= Beginning of Section =

(* ===== verification/PasskeyCredentials.v ===== *)
(** * PasskeyCredentials

    [passkey/credential_store.go]: [CredentialStore] as a class of operations, and
    [MemoryCredentialStore]. go-webauthn's [Credential] is a field of the class
    [CredentialData]. *)

From S2P Require Import Prelude GoRuntime.

(** go-webauthn's credential record: its ID, and the descriptor it makes of itself. *)
Class CredentialData : Type := {
  Credential : Type;
  Credential_ID : Credential → string;
  CredentialDescriptor : Type;
  Descriptor : Credential → CredentialDescriptor;
}.

Inductive cred_error : Type :=
| ErrCredentialNotFound
| AlreadyRegistered
| StoreFailure (e : string).     (* another implementation's own error *)

Record StoredCredential `{CredentialData} : Type := MkStoredCredential {
  sc_UserHandle : string;
  sc_Credential : Credential;
}.

Arguments MkStoredCredential {_} _ _.

(** [CredentialStore]; reads leave the store as it is. *)
Class CredentialStore `{CredentialData} (St : Type) : Type := {
  FindByID : string → St → res cred_error StoredCredential;
  FindByUserHandle : string → St → res cred_error (list StoredCredential);
  Save : StoredCredential → St → res cred_error unit * St;
  UpdateSignCount : string → Credential → Time → St → res cred_error unit * St;
}.

(** ** MemoryCredentialStore *)

Section memory.
Context `{CredentialData}.

Abbreviation MemoryCredentialStore := (gmap string StoredCredential).
Implicit Types m : MemoryCredentialStore.

Definition NewMemoryCredentialStore : MemoryCredentialStore := ∅.

Definition memory_FindByID (credentialID : string) m : res cred_error StoredCredential :=
  of_option (m !! credentialID) ErrCredentialNotFound.

(** The order in which [range] visits the map. *)
Context (iteration : MemoryCredentialStore → list (string * StoredCredential)).

Fixpoint with_handle (handle : string) (l : list (string * StoredCredential))
    : list StoredCredential :=
  match l with
  | [] => []
  | (_, sc) :: l =>
      if bool_decide (sc_UserHandle sc = handle) then sc :: with_handle handle l
      else with_handle handle l
  end.

Definition memory_FindByUserHandle (handle : string) m : res cred_error (list StoredCredential) :=
  Ok (with_handle handle (iteration m)).

Definition memory_Save (cred : StoredCredential) m : res cred_error unit * MemoryCredentialStore :=
  let key := Credential_ID (sc_Credential cred) in
  match m !! key with
  | Some _ => (Err AlreadyRegistered, m)
  | None => (Ok tt, <[key := cred]> m)
  end.

Definition memory_UpdateSignCount (credentialID : string) (cred : Credential) (_ : Time) m
    : res cred_error unit * MemoryCredentialStore :=
  match m !! credentialID with
  | None => (Err ErrCredentialNotFound, m)
  | Some sc => (Ok tt, <[credentialID := MkStoredCredential (sc_UserHandle sc) cred]> m)
  end.

#[export] Instance memory_CredentialStore : CredentialStore MemoryCredentialStore := {
  FindByID := memory_FindByID;
  FindByUserHandle := memory_FindByUserHandle;
  Save := memory_Save;
  UpdateSignCount := memory_UpdateSignCount;
}.

(** ** Writes *)

Inductive write : Type :=
| WSave (cred : StoredCredential)
| WUpdate (credentialID : string) (cred : Credential) (usedAt : Time).

Definition do_write (w : write) m : res cred_error unit * MemoryCredentialStore :=
  match w with
  | WSave cred => memory_Save cred m
  | WUpdate id cred t => memory_UpdateSignCount id cred t m
  end.

Definition do_writes (ws : list write) m : MemoryCredentialStore :=
  fold_left (λ m w, (do_write w m).2) ws m.

(** Credentials are filed under their own ID. *)
Definition filed m : Prop := ∀ k sc, m !! k = Some sc → Credential_ID (sc_Credential sc) = k.

(** The write-backs the service makes: under the ID of the credential written. *)
Definition filed_write (w : write) : Prop :=
  match w with WSave _ => True | WUpdate id cred _ => Credential_ID cred = id end.

Lemma do_write_filed w m : filed_write w → filed m → filed (do_write w m).2.
Proof.
  intros Hw Hm. destruct w as [cred|id cred t]; cbn [do_write]; unfold memory_Save, memory_UpdateSignCount.
  - destruct (m !! _); [done|]. intros k sc Hk. cbn [snd] in Hk.
    apply lookup_insert_Some in Hk as [[<- <-]|[_ Hk]]; [done|by apply Hm].
  - destruct (m !! id) as [sc|]; [|done]. intros k sc' Hk. cbn [snd] in Hk.
    apply lookup_insert_Some in Hk as [[<- <-]|[_ Hk]]; [done|by apply Hm].
Qed.

Lemma do_write_owner w m k sc :
  m !! k = Some sc →
  ∃ sc', (do_write w m).2 !! k = Some sc' ∧ sc_UserHandle sc' = sc_UserHandle sc.
Proof.
  intros Hk. destruct w as [cred|id cred t]; cbn [do_write]; unfold memory_Save, memory_UpdateSignCount.
  - destruct (m !! Credential_ID _) eqn:He; [by eauto|]. cbn [snd].
    rewrite lookup_insert_ne by congruence. eauto.
  - destruct (m !! id) as [sc0|] eqn:He; [|by eauto]. cbn [snd].
    destruct (decide (id = k)) as [->|Hne].
    + rewrite lookup_insert_eq. eexists. split; [done|]. cbn [sc_UserHandle]. congruence.
    + rewrite lookup_insert_ne by done. eauto.
Qed.

Lemma do_writes_owner ws : ∀ m k sc,
  m !! k = Some sc →
  ∃ sc', do_writes ws m !! k = Some sc' ∧ sc_UserHandle sc' = sc_UserHandle sc.
Proof.
  induction ws as [|w ws IH]; intros m k sc Hk; cbn; [by eauto|].
  destruct (do_write_owner w m k sc Hk) as (sc1 & H1 & E1).
  destruct (IH _ _ _ H1) as (sc2 & H2 & E2). exists sc2. split; [done|congruence].
Qed.

Lemma do_writes_filed ws : ∀ m, Forall filed_write ws → filed m → filed (do_writes ws m).
Proof.
  induction ws as [|w ws IH]; intros m; cbn; [done|]. intros [Hw Hws]%Forall_cons Hm.
  apply IH; [done|]. by apply do_write_filed.
Qed.

Lemma with_handle_elem handle l sc :
  sc ∈ with_handle handle l ↔ sc_UserHandle sc = handle ∧ ∃ k, (k, sc) ∈ l.
Proof.
  induction l as [|[k sc'] l IH]; cbn.
  { split; [by intros ?%elem_of_nil|by intros (_ & k & ?%elem_of_nil)]. }
  case_bool_decide as Hh; rewrite ?elem_of_cons, IH; split.
  - intros [->|(Hs & k' & Hk')]; [split; [done|]; exists k; by left|].
    split; [done|]. exists k'. by right.
  - intros (Hs & k' & [[= -> ->]|Hk']%elem_of_cons); [by left|right]. eauto.
  - intros (Hs & k' & Hk'). split; [done|]. exists k'. by right.
  - intros (Hs & k' & [[= -> ->]|Hk']%elem_of_cons); [done|]. eauto.
Qed.

(** C36 (invariant): a credential never changes hands and is never lost. Take a store reached
    by any writes, and any further ones, the write-backs made under the credential's own
    ID as the service makes them: a credential found in the first by its ID is found in
    the second by the same ID and under the same handle, is listed for that handle and
    for no other, and saving its ID again is refused with the store left as it was. *)
Theorem credential_owner_fixed (ws1 ws2 : list write) (id handle : string) (sc : StoredCredential)
  (Hiter : ∀ m, iteration m ≡ₚ map_to_list m)
  (Hws : Forall filed_write (ws1 ++ ws2)) :
  let m1 := do_writes ws1 NewMemoryCredentialStore in
  let m2 := do_writes ws2 m1 in
  FindByID id m1 = Ok sc →
  ∃ sc', FindByID id m2 = Ok sc' ∧ sc_UserHandle sc' = sc_UserHandle sc ∧
    Credential_ID (sc_Credential sc') = id ∧
    (∃ l, FindByUserHandle handle m2 = Ok l ∧ (sc' ∈ l ↔ handle = sc_UserHandle sc) ∧
          ∀ sc0, sc0 ∈ l → Credential_ID (sc_Credential sc0) = id → sc0 = sc') ∧
    ∀ cred, Credential_ID (sc_Credential cred) = id → Save cred m2 = (Err AlreadyRegistered, m2).
Proof.
  intros m1 m2 Hfind. cbn in Hfind. apply of_option_Ok in Hfind.
  destruct (do_writes_owner ws2 m1 id sc Hfind) as (sc' & Hm2 & Howner). fold m2 in Hm2.
  apply Forall_app in Hws as [Hws1 Hws2].
  assert (filed m2) as Hfiled.
  { apply do_writes_filed; [done|]. apply do_writes_filed; [done|].
    intros k x Hx. unfold NewMemoryCredentialStore in Hx. by rewrite lookup_empty in Hx. }
  exists sc'. cbn [FindByID memory_CredentialStore]. unfold memory_FindByID. rewrite Hm2.
  split_and!; [done|done|by apply Hfiled| |].
  - eexists. split; [done|]. split.
    + rewrite with_handle_elem, Howner. setoid_rewrite Hiter. setoid_rewrite elem_of_map_to_list.
      naive_solver.
    + intros sc0 (_ & k & Hk)%with_handle_elem Hid. rewrite Hiter in Hk.
      apply elem_of_map_to_list in Hk. pose proof (Hfiled _ _ Hk). congruence.
  - intros cred <-. cbn [Save memory_CredentialStore]. unfold memory_Save. by rewrite Hm2.
Qed.
End memory.

(** ** Witnesses *)

(** Credentials that are their ID and a counter. *)
Definition sample_data : CredentialData := {|
  Credential := string * Z;
  Credential_ID := fst;
  CredentialDescriptor := string;
  Descriptor := fst;
|}.

Definition sample_stored : StoredCredential (H := sample_data) :=
  MkStoredCredential (H := sample_data) "alice" ("c1"%string, 1%Z).

Lemma credential_owner_fixed_witness :
  let m := do_writes (H := sample_data)
             [WUpdate (H := sample_data) "c1" ("c1"%string, 2%Z) 7]
             (do_writes (H := sample_data) [WSave sample_stored] NewMemoryCredentialStore) in
  ∃ sc', memory_FindByID "c1" m = Ok sc' ∧ sc_UserHandle sc' = "alice"%string.
Proof.
  destruct (credential_owner_fixed (H := sample_data) map_to_list [WSave sample_stored]
              [WUpdate (H := sample_data) "c1" ("c1"%string, 2%Z) 7] "c1" "alice" sample_stored)
    as (sc' & H1 & H2 & _).
  - intros m. reflexivity.
  - repeat constructor.
  - vm_compute; reflexivity.
  - exists sc'. split; [exact H1|exact H2].
Defined.
Definition sample_pool : pool :=
  Pool [FinishLogin sample_service "alice" sample_session "ok"%string;
        FinishDiscoverableLogin sample_service sample_session "c1"%string] sample_state.
Definition sample_sched : list (nat * env) :=
  (λ i, (i, sample_env)) <$> [1; 0; 1; 1; 1]%nat.

Lemma ceremony_single_use_witness :
  (∃ r, requests (run_pool sample_sched sample_pool) !! 1%nat = Some (Ret (Ok r))) ∧
  ∃ oi oj, requests (run_pool sample_sched sample_pool) !! 0%nat = Some (Ret oi) ∧
           requests (run_pool sample_sched sample_pool) !! 1%nat = Some (Ret oj) ∧
           (oi = Err ErrSessionNotFound ∨ oj = Err ErrSessionNotFound).
Proof.
  split; [eexists; vm_compute; reflexivity|].
  eexists _, _. split; [vm_compute; reflexivity|]. split; [vm_compute; reflexivity|].
  refine (ceremony_single_use (absent := memory_absent) sample_session 0 1 sample_pool sample_sched
            _ _ _ _ _ _ _ _ _ _ _ _).
  - discriminate.
  - reflexivity.
  - reflexivity.
  - constructor.
  - constructor.
  - repeat constructor; apply sample_avoids.
  - vm_compute; reflexivity.
  - vm_compute; reflexivity.
Defined.

Lemma finish_consumes_session_witness :
  let p := FinishLogin sample_service "alice" sample_session "wrong"%string in
  let q := FinishLogin sample_service "alice" sample_session "ok"%string in
  let st1 := (exec (λ _, sample_env) 0 p sample_state).2 in
  (exec (λ _, sample_env) 0 q st1).1 = Err ErrSessionNotFound ∧
  creds (exec (λ _, sample_env) 0 q st1).2 = creds st1.
Proof.
  refine (finish_consumes_session (absent := memory_absent) sample_session
            (FinishLogin sample_service "alice" sample_session "wrong"%string)
            (FinishLogin sample_service "alice" sample_session "ok"%string)
            (λ _, sample_env) (λ _, sample_env) sample_state _ _ _).
  - constructor.
  - constructor.
  - intros n. apply sample_avoids.
Defined.

Lemma discoverable_login_owner_witness :
  ∃ x st', exec (λ _, sample_env) 0 (FinishDiscoverableLogin sample_service sample_session "c1"%string)
             sample_state = (Ok x, st') ∧
  ∃ cred sc, x = LoggedIn (MkLoginResult (sc_UserHandle sc) cred) ∧
    creds sample_state !! Credential_ID cred = Some sc.
Proof.
  destruct (exec (λ _, sample_env) 0
              (FinishDiscoverableLogin sample_service sample_session "c1"%string) sample_state)
    as [[x|e] st'] eqn:Hx; [|exfalso; vm_compute in Hx; discriminate Hx].
  exists x, st'. split; [reflexivity|].
  destruct (discoverable_login_owner map_to_list sample_service sample_session "c1"%string
              (λ _, sample_env) sample_state st' x) as (cred & sc & H1 & H2 & _).
  - intros session. cbn. split; [|done]. intros u Hu. destruct (WebAuthnCredentials u); [done|].
    case_bool_decide; [congruence|done].
  - intros k sc Hk. cbn in Hk. apply lookup_singleton_Some in Hk as [<- <-]. reflexivity.
  - exact Hx.
  - exists cred, sc. split; [exact H1|exact H2].
Defined.
Definition chooseAuthMethod (requested secret : string) (supported : list string)
    : res oidc_error (string * AuthStyle) :=
  let requested := requested_method requested secret supported in
  if negb (bool_decide (requested ∈ supported)) then Err ErrUnsupportedAuthMethod
  else if bool_decide (requested = ClientSecretBasic) then
    if negb (bool_decide (secret = ""%string)) then Ok (requested, AuthStyleInHeader)
    else Err ErrUnsupportedAuthMethod
  else if bool_decide (requested = ClientSecretPost) then
    if negb (bool_decide (secret = ""%string)) then Ok (requested, AuthStyleInParams)
    else Err ErrUnsupportedAuthMethod
  else if bool_decide (requested = PublicClient) then
    if bool_decide (secret = ""%string) then Ok (requested, AuthStyleInParams)
    else Err ErrUnsupportedAuthMethod
  else Err ErrUnsupportedAuthMethod.

Lemma chooseAuthMethod_not_config requested secret supported :
  chooseAuthMethod requested secret supported ≠ Err ErrInvalidConfig.
Proof. unfold chooseAuthMethod. repeat case_match; congruence. Qed.

(** The three ways a method goes with a secret. *)
Definition method_style (method secret : string) : option AuthStyle :=
  if decide (method = ClientSecretBasic ∧ secret ≠ ""%string) then Some AuthStyleInHeader
  else if decide (method = ClientSecretPost ∧ secret ≠ ""%string) then Some AuthStyleInParams
  else if decide (method = PublicClient ∧ secret = ""%string) then Some AuthStyleInParams
  else None.

(** A method is chosen exactly when the one requested (or, unasked, none
    without a secret and otherwise basic if supported, else post) is supported and fits
    the secret; a secret is used with a secret method and only then, and it goes in the
    header exactly for [client_secret_basic]. *)
Theorem auth_method_iff requested secret supported method style :
  chooseAuthMethod requested secret supported = Ok (method, style) ↔
  method ∈ supported ∧ method_style method secret = Some style ∧
  (requested ≠ ""%string → method = requested) ∧
  (requested = ""%string → secret ≠ ""%string → ClientSecretBasic ∈ supported →
   method = ClientSecretBasic).
Proof.
  assert (∀ r, (if negb (bool_decide (r ∈ supported)) then Err ErrUnsupportedAuthMethod
     else if bool_decide (r = ClientSecretBasic) then
       if negb (bool_decide (secret = ""%string)) then Ok (r, AuthStyleInHeader)
       else Err ErrUnsupportedAuthMethod
     else if bool_decide (r = ClientSecretPost) then
       if negb (bool_decide (secret = ""%string)) then Ok (r, AuthStyleInParams)
       else Err ErrUnsupportedAuthMethod
     else if bool_decide (r = PublicClient) then
       if bool_decide (secret = ""%string) then Ok (r, AuthStyleInParams)
       else Err ErrUnsupportedAuthMethod
     else Err ErrUnsupportedAuthMethod) = Ok (method, style) ↔
    r = method ∧ method ∈ supported ∧ method_style method secret = Some style) as Hr.
  { intros r. unfold method_style.
    destruct (decide (r ∈ supported)) as [Hs|Hs];
      [rewrite (bool_decide_eq_true_2 _ Hs)|rewrite (bool_decide_eq_false_2 _ Hs)]; cbn [negb];
      [|naive_solver].
    destruct (decide (secret = ""%string)) as [He|He];
      [rewrite !(bool_decide_eq_true_2 _ He)|rewrite !(bool_decide_eq_false_2 _ He)]; cbn [negb];
      repeat case_bool_decide; subst; split.
    all: try (intros Hm; discriminate Hm).
    all: try (intros Hm; injection Hm as <- <-; split_and!; [done..|];
              repeat case_decide; naive_solver).
    all: intros (<- & _ & Hm); repeat case_decide; naive_solver. }
  unfold chooseAuthMethod. cbn zeta. rewrite Hr. clear Hr. unfold requested_method.
  destruct (decide (requested = ""%string)) as [->|Hq];
    [|rewrite bool_decide_eq_false_2 by done; naive_solver].
  rewrite bool_decide_eq_true_2 by done.
  destruct (decide (secret = ""%string)) as [->|He].
  - rewrite bool_decide_eq_true_2 by done. split; [naive_solver|].
    intros (Hin & Hm & _). split; [|done]. unfold method_style in Hm.
    repeat case_decide; naive_solver.
  - rewrite (bool_decide_eq_false_2 (secret = _)) by done. case_bool_decide as Hb.
    + naive_solver.
    + split; [naive_solver|]. intros (Hin & Hm & _). split; [|done]. unfold method_style in Hm.
      repeat case_decide; naive_solver.
Qed.

(** ** Configuration fingerprint *)

(** [binary.BigEndian.AppendUint32(encoded, uint32(n))] *)
Definition uint32 (n : Z) : Z := n mod 2 ^ 32.
Definition AppendUint32 (encoded : list Z) (n : Z) : list Z := encoded ++ FillBytes 4 (uint32 n).

Definition append_value (encoded : list Z) (value : string) : list Z :=
  AppendUint32 encoded (len value) ++ bytes value.

Definition append_section (encoded : list Z) (section : list string) : list Z :=
  fold_left append_value section (AppendUint32 encoded (Z.of_nat (length section))).

Definition encode_configuration (values scopes algs : list string) : list Z :=
  fold_left append_section [values; scopes; algs] (bytes "authcore/oidc/code/v1").

Section fingerprint.
(** [sha256.Sum256] *)
Context (Sum256 : list Z → list Z).

Definition configuration (values scopes algs : list string) : string :=
  of_bytes (encode RawURLEncoding (Sum256 (encode_configuration values scopes algs))).

Definition section_ok (section : list string) : Prop :=
  Z.of_nat (length section) < 2 ^ 32 ∧ Forall (λ v, len v < 2 ^ 32) section.

Definition be32 (n : Z) : list Z := FillBytes 4 (uint32 n).
Definition value_bytes (v : string) : list Z := be32 (len v) ++ bytes v.
Definition section_bytes (section : list string) : list Z :=
  be32 (Z.of_nat (length section)) ++ (section ≫= value_bytes).

Lemma fold_append_value section : ∀ acc,
  fold_left append_value section acc = acc ++ (section ≫= value_bytes).
Proof.
  induction section as [|v section IH]; intros acc; cbn [fold_left]; [by rewrite app_nil_r|].
  rewrite IH, bind_cons. unfold append_value, AppendUint32, value_bytes, be32.
  by rewrite <- !app_assoc.
Qed.

Lemma encode_configuration_sections values scopes algs :
  encode_configuration values scopes algs =
  bytes "authcore/oidc/code/v1" ++ section_bytes values ++ section_bytes scopes ++ section_bytes algs.
Proof.
  unfold encode_configuration. cbn [fold_left]. unfold append_section.
  rewrite !fold_append_value. unfold AppendUint32, section_bytes, be32. by rewrite <- !app_assoc.
Qed.

Lemma be32_inj a b x y :
  0 ≤ a < 2 ^ 32 → 0 ≤ b < 2 ^ 32 → be32 a ++ x = be32 b ++ y → a = b ∧ x = y.
Proof.
  intros Ha Hb Heq. unfold be32 in Heq.
  apply app_inj_1 in Heq as [Heq ->]; [|by rewrite !length_FillBytes]. split; [|done].
  apply (f_equal SetBytes) in Heq. unfold uint32 in Heq.
  rewrite !Z.mod_small, !SetBytes_FillBytes in Heq by (done || lia). done.
Qed.

Lemma values_inj s1 : ∀ s2 x y,
  length s1 = length s2 → Forall (λ v, len v < 2 ^ 32) s1 → Forall (λ v, len v < 2 ^ 32) s2 →
  (s1 ≫= value_bytes) ++ x = (s2 ≫= value_bytes) ++ y → s1 = s2 ∧ x = y.
Proof.
  induction s1 as [|v s1 IH]; intros [|w s2] x y Hl H1 H2 Heq; try done.
  apply Forall_cons in H1 as [Hv H1]. apply Forall_cons in H2 as [Hw H2].
  rewrite !bind_cons in Heq. unfold value_bytes in Heq at 1 3. rewrite <- !app_assoc in Heq.
  apply be32_inj in Heq as [Hlen Heq]; [|unfold len in *; lia..].
  apply app_inj_1 in Heq as [Hb Heq]; [|rewrite !len_bytes in Hlen; lia].
  apply bytes_inj in Hb as ->. injection Hl as Hl.
  destruct (IH s2 x y Hl H1 H2 Heq) as [-> ->]. done.
Qed.

Lemma section_inj s1 s2 x y :
  section_ok s1 → section_ok s2 → section_bytes s1 ++ x = section_bytes s2 ++ y → s1 = s2 ∧ x = y.
Proof.
  intros [L1 F1] [L2 F2] Heq. unfold section_bytes in Heq. rewrite <- !app_assoc in Heq.
  apply be32_inj in Heq as [Hl Heq]; [|lia..]. apply Nat2Z.inj in Hl. by apply values_inj.
Qed.

(** Two configurations with one fingerprint agree on the parameters, the scopes and the
    algorithms, each of them whole and in order, unless their encodings are a collision of
    SHA-256. *)
Lemma configuration_inj values scopes algs values' scopes' algs' :
  (∀ l, Forall is_byte (Sum256 l)) →
  section_ok values → section_ok scopes → section_ok algs →
  section_ok values' → section_ok scopes' → section_ok algs' →
  configuration values scopes algs = configuration values' scopes' algs' →
  (values = values' ∧ scopes = scopes' ∧ algs = algs') ∨
  (encode_configuration values scopes algs ≠ encode_configuration values' scopes' algs' ∧
   Sum256 (encode_configuration values scopes algs) =
   Sum256 (encode_configuration values' scopes' algs')).
Proof.
  intros Hdigest H1 H2 H3 H1' H2' H3' Heq.
  assert (Sum256 (encode_configuration values scopes algs) =
          Sum256 (encode_configuration values' scopes' algs')) as Hsum.
  { unfold configuration in Heq. apply (f_equal bytes) in Heq.
    rewrite !bytes_of_bytes in Heq by (apply encode_are_bytes, Hdigest).
    apply (f_equal (decode RawURLEncoding)) in Heq. rewrite !decode_encode in Heq by done.
    by injection Heq. }
  destruct (decide (encode_configuration values scopes algs =
                    encode_configuration values' scopes' algs')) as [He|He]; [left|by right].
  rewrite !encode_configuration_sections in He. apply app_inv_head in He.
  apply section_inj in He as [-> He]; [|done..]. apply section_inj in He as [-> He]; [|done..].
  rewrite <- (app_nil_r (section_bytes algs)), <- (app_nil_r (section_bytes algs')) in He.
  apply section_inj in He as [-> _]; [|done..]. done.
Qed.

End fingerprint.

(** What the checks let through is small enough for the lengths in the encoding. *)
Lemma section_small l n :
  (Z.of_nat (length l) < 2 ^ 32) → Forall (λ v, len v ≤ n) l → n < 2 ^ 32 → section_ok l.
Proof. intros Hl Hf Hn. split; [done|]. eapply Forall_impl; [done|]. cbn. lia. Qed.

Lemma scope_ok_len v : scope_ok v = true → len v ≤ 256.
Proof. unfold scope_ok. intros H. bool_simp. done. Qed.

Lemma normalizeScopes_section values scopes : normalizeScopes values = Ok scopes → section_ok scopes.
Proof.
  unfold normalizeScopes. destruct (Z.ltb_spec 32 (Z.of_nat (length values))); [done|].
  rewrite fold_add_scope by set_solver. destruct (forallb scope_ok values) eqn:Hs; [|done].
  cbn [mbind res_bind fst app]. intros [= <-].
  destruct (distinct_from_spec values ["openid"%string]) as (_ & _ & Hsub); [apply NoDup_singleton|].
  apply (section_small _ 256); [| |done].
  - apply sublist_length in Hsub. cbn [length]. lia.
  - constructor; [done|]. apply Forall_forall. intros v Hv. apply scope_ok_len.
    rewrite forallb_forall in Hs. apply Hs, list_elem_of_In. by eapply elem_of_sublist.
Qed.

Lemma known_algorithm_len alg : alg ∈ known_algorithms → len alg ≤ 5.
Proof. unfold known_algorithms. rewrite !elem_of_cons, elem_of_nil. intros H. by repeat destruct H as [->|H]. Qed.

Lemma acceptedAlgorithms_section values : section_ok (acceptedAlgorithms values).
Proof.
  assert (∀ v, v ∈ acceptedAlgorithms values → v ∈ known_algorithms) as Hk
    by (intros v; apply acceptedAlgorithms_known).
  assert (NoDup (acceptedAlgorithms values)) as Hnd.
  { unfold acceptedAlgorithms, sort_Strings. rewrite merge_sort_Permutation.
    by apply collect_algorithms_spec; constructor. }
  apply (section_small _ 5); [| |done].
  - pose proof (submseteq_length _ _ (NoDup_submseteq _ known_algorithms Hnd Hk)) as Hl. cbn in Hl. lia.
  - apply Forall_forall. intros v Hv. by apply known_algorithm_len, Hk.
Qed.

= End of Section =

> Your assignment:
Count the lines of the data that hold the string "AlreadyRegistered", and give that number as the entire reply.

> Response area:
3